Only the lines below starting at the one that contains "In x (elements_of l) -> exists" and ending at the one that contains "unfold elements_of in" are to be reproduced, exactly and with both ends kept.

### Supplied records
<<<<
(** ** [DataDict.arrange_measures] *)

(** X24: the measures of several runs joined with their parameters.  When
    the stored measures have a single index level and the parameter table
    of [_combine_pars] has several rows under the same keys,
    [arrange_measures] (with [index=True]) returns a new table that has
    the columns of the measures followed by those of the parameters and,
    row by row, the cells of the two side by side under the key of the
    run. *)
Theorem arrange_measures_joins_the_parameters :
  forall (self : DataDict) (ps : par_selector) (h h1 : heap) (rm rp : loc)
         (m p : DataFrame),
    (forall ks, ps <> ParNames ks) ->
    dict_get "measures" self = Some (PFrame rm) ->
    nth_error h rm = Some m ->
    _combine_pars self (match ps with ParStatic => false | _ => true end)
                  (match ps with ParVaried => false | _ => true end) h
      = (Ok (PFrame rp), h1) ->
    nth_error h1 rp = Some p ->
    (1 < List.length (rows p))%nat ->
    (List.length (index_names m) <= 1)%nat ->
    keys_eqb (map fst (rows m)) (map fst (rows p)) = true ->
    exists joined,
      arrange_measures self None (Some All) (Some ps) All All true h
        = (Ok (PFrame (List.length h1)), h1 ++ [joined]) /\
      columns joined = columns m ++ columns p /\
      rows joined = map (fun ab => (fst (fst ab), snd (fst ab) ++ snd (snd ab)))
                        (combine (rows m) (rows p)).
Proof.
  intros self ps h h1 rm rp m p Hps Hm Hrm Hpars Hrp Hrows Hlevels Hkeys.
  assert (Hrm1 : nth_error h1 rm = Some m).
  { rewrite <- Hrm.
    destruct (keeps_combine_pars (List.length h) (fun _ => False) self _ _
                h _ h1 (Nat.le_refl _) Hpars) as (_ & Hkeep & _).
    apply Hkeep; [|intros []]. apply nth_error_Some. congruence. }
  assert (Hlt : (1 <? List.length (rows p))%nat = true)
    by (apply Nat.ltb_lt; exact Hrows).
  assert (Hle : (1 <? List.length (index_names m))%nat = false)
    by (apply Nat.ltb_ge; exact Hlevels).
  exists (mkDF (if Nat.eqb (List.length (index_names m))
                            (List.length (index_names p))
                then unanimous_names [index_names m; index_names p]
                else index_names m)
               (columns m ++ columns p)
               (map (fun ab => (fst (fst ab), snd (fst ab) ++ snd (snd ab)))
                    (combine (rows m) (rows p)))).
  split; [|split; reflexivity].
  unfold arrange_measures, arrange.
  cbv [bind ret]. unfold getattr. rewrite Hm. cbv [lift ret].
  rewrite Hpars.
  assert (Hsel : match ps with
                 | ParNames ks =>
                     bind (as_frame TypeError (PFrame rp))
                          (fun r => bind (fresh r (select_columns ks))
                                         (fun r' => ret (PFrame r')))
                 | _ => ret (PFrame rp)
                 end h1 = (Ok (PFrame rp), h1)).
  { destruct ps; try reflexivity. exfalso. exact (Hps l eq_refl). }
  cbv [bind ret] in Hsel. rewrite Hsel.
  unfold combine_vars_measures. cbv [ret].
  unfold combine_with_pars. cbv [bind ret as_frame deref].
  rewrite Hrp, Hlt, Hrm1, Hle, Hrp.
  unfold concat_axis1. rewrite Hkeys. cbv [lift ret alloc].
  reflexivity.
Qed.
Lemma prune_twice (p q : Node -> bool) (n : Node) :
  by_label q -> prune q (prune p n) = prune (fun x => p x || q x) n.
Proof.
  intros Hq. destruct n as [s|u ns ln attrs ch]; [reflexivity|].
  rewrite !prune_element, prune_list_twice by exact Hq. reflexivity.
Qed.

(** Removing the elements of a node list one by one prunes the tree by
    membership in the list. *)
Lemma forEach_remove_prune (targets : list Node) (n : Node) :
  forEach_remove targets n = prune (targeted targets) n.
Proof.
  unfold forEach_remove. revert n.
  induction targets as [|t ts IH]; intros n; cbn [fold_left].
  - destruct n as [s|u ns ln attrs ch]; [reflexivity|].
    rewrite prune_element. f_equal. symmetry. apply prune_list_none.
  - rewrite IH. unfold remove.
    destruct (uid_of t) as [i|] eqn:Hi.
    + rewrite detach_prune, prune_twice by auto with dom.
      apply prune_of_list. intros l. apply prune_list_ext; auto with dom.
      * intros s. cbn. apply targeted_on_elements.
      * intros x _. unfold targeted at 2. cbn [existsb]. rewrite Hi. reflexivity.
    + apply prune_of_list. intros l. apply prune_list_ext; auto with dom.
      intros x _. unfold targeted at 2. cbn [existsb]. rewrite Hi. reflexivity.
Qed.

Lemma elements_are_elements (l : list Node) (x : Node) :
  In x (elements_of l) -> exists i, uid_of x = Some i.
Proof.
  enough (Hn : forall n, In x (elements n) -> exists i, uid_of x = Some i).
  { unfold elements_of. intros H. apply in_flat_map in H as (c & _ & Hc).
    exact (Hn c Hc). }
  intros n.
  induction n as [s|u ns ln attrs ch IH] using Node_ind_children; [intros []|].
  rewrite elements_element. intros [<-|H]; [exists u; reflexivity|].
  unfold elements_of in H. apply in_flat_map in H as (c & Hc & Hx).
  rewrite List.Forall_forall in IH. exact (IH c Hc Hx).
Qed.

Lemma uid_unique (L : list Node) (x y : Node) :
  NoDup (map uid_of L) -> In x L -> In y L -> uid_of x = uid_of y -> x = y.
Proof.
  induction L as [|a L IH]; [intros _ []|].
  cbn [map]. intros Hnd Hx Hy Hxy. apply NoDup_cons in Hnd as [Ha Hnd].
  destruct Hx as [<-|Hx], Hy as [<-|Hy].
  - reflexivity.
  - exfalso. apply Ha. rewrite Hxy. apply list_elem_of_In, in_map, Hy.
  - exfalso. apply Ha. rewrite <- Hxy. apply list_elem_of_In, in_map, Hx.
  - exact (IH Hnd Hx Hy Hxy).
Qed.

(** With distinct identities, an element is referenced by the list of
    the matching elements exactly when it matches. *)
Lemma targeted_matching (p : Node -> bool) (l : list Node) (x : Node) :
  NoDup (map uid_of (elements_of l)) ->
  In x (elements_of l) ->
  targeted (List.filter p (elements_of l)) x = p x.
Proof.
  intros Hnd Hx. destruct (elements_are_elements l x Hx) as [i Hi].
  destruct (p x) eqn:Hpx.
  - unfold targeted. apply existsb_exists. exists x. split.
    + apply filter_In. split; assumption.
    + rewrite Hi. destruct x; [discriminate|]. cbn in *.
      injection Hi as ->. apply Nat.eqb_refl.
  - destruct (targeted (List.filter p (elements_of l)) x) eqn:Ht; [|reflexivity].
    unfold targeted in Ht. apply existsb_exists in Ht as (t & Hin & Hu).
    apply filter_In in Hin as [Hin Hpt].
    destruct (uid_of t) as [j|] eqn:Hj; [|discriminate].
    assert (Hsame : uid_of t = uid_of x).
    { rewrite Hj, Hi. destruct x; [discriminate|]. cbn in *.
      apply Nat.eqb_eq in Hu. injection Hi as ->. congruence. }
    rewrite (uid_unique _ t x Hnd Hin Hx Hsame) in Hpt. congruence.
Qed.
(** * BTCMarkets client: request signing and response normalisation

  A shallow embedding of [BTCMarkets/client.py].  Python values are
  modelled as the interpreter has them: a [str] is a sequence of Unicode
  code points, a [bytes] object a sequence of bytes, a JSON document a
  tree of lists and insertion-ordered dicts, and objects that the code
  mutates or returns by reference live in a store.  The pieces of the
  standard library the signer relies on (UTF-8, base64, SHA-512, HMAC)
  are written out so that signatures can be computed inside Rocq. *)

From Stdlib Require Import ZArith NArith List Lia.
From Stdlib.Strings Require Import Ascii String Byte.
From Stdlib Require Import DecimalString.
From Stdlib.Floats Require Import SpecFloat.
From stdpp Require Import base option list gmap.

Local Open Scope N_scope.

(** ** Python strings and bytes *)

(** A Python [str]: the sequence of its code points. *)
Definition pystr := list N.

(** A Python [bytes] object. *)
Definition pybytes := list byte.

(** The code points of an ASCII literal of the source. *)
Definition py (s : string) : pystr :=
map N_of_ascii (list_ascii_of_string s).

Definition byte_of_N (n : N) : byte :=
match Byte.of_N (n mod 256) with
| Some b => b
| None => x00
end.

(** [str(n)] for a Python [int]. *)
Definition str_of_int (z : Z) : pystr :=
py (NilZero.string_of_int (Z.to_int z)).

Module Utf8.

Definition is_surrogate (c : N) : bool :=
  (0xD800 <=? c) && (c <=? 0xDFFF).

(** The bytes of one code point; [None] where the strict codec raises
    [UnicodeEncodeError] (lone surrogates; values above U+10FFFF are not
    code points of any [str]). *)
Definition encode_char (c : N) : option pybytes :=
  if c <? 0x80 then Some [byte_of_N c]
  else if c <? 0x800 then
    Some [byte_of_N (N.lor 0xC0 (N.shiftr c 6));
          byte_of_N (N.lor 0x80 (N.land c 0x3F))]
  else if c <? 0x10000 then
    if is_surrogate c then None
    else Some [byte_of_N (N.lor 0xE0 (N.shiftr c 12));
               byte_of_N (N.lor 0x80 (N.land (N.shiftr c 6) 0x3F));
               byte_of_N (N.lor 0x80 (N.land c 0x3F))]
  else if c <? 0x110000 then
    Some [byte_of_N (N.lor 0xF0 (N.shiftr c 18));
          byte_of_N (N.lor 0x80 (N.land (N.shiftr c 12) 0x3F));
          byte_of_N (N.lor 0x80 (N.land (N.shiftr c 6) 0x3F));
          byte_of_N (N.lor 0x80 (N.land c 0x3F))]
  else None.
>>>>
### Finished task
  In x (elements_of l) -> exists i, uid_of x = Some i.
Proof.
  enough (Hn : forall n, In x (elements n) -> exists i, uid_of x = Some i).
  { unfold elements_of. intros H. apply in_flat_map in H as (c & _ & Hc).
    exact (Hn c Hc). }
  intros n.
  induction n as [s|u ns ln attrs ch IH] using Node_ind_children; [intros []|].
  rewrite elements_element. intros [<-|H]; [exists u; reflexivity|].
  unfold elements_of in H. apply in_flat_map in H as (c & Hc & Hx).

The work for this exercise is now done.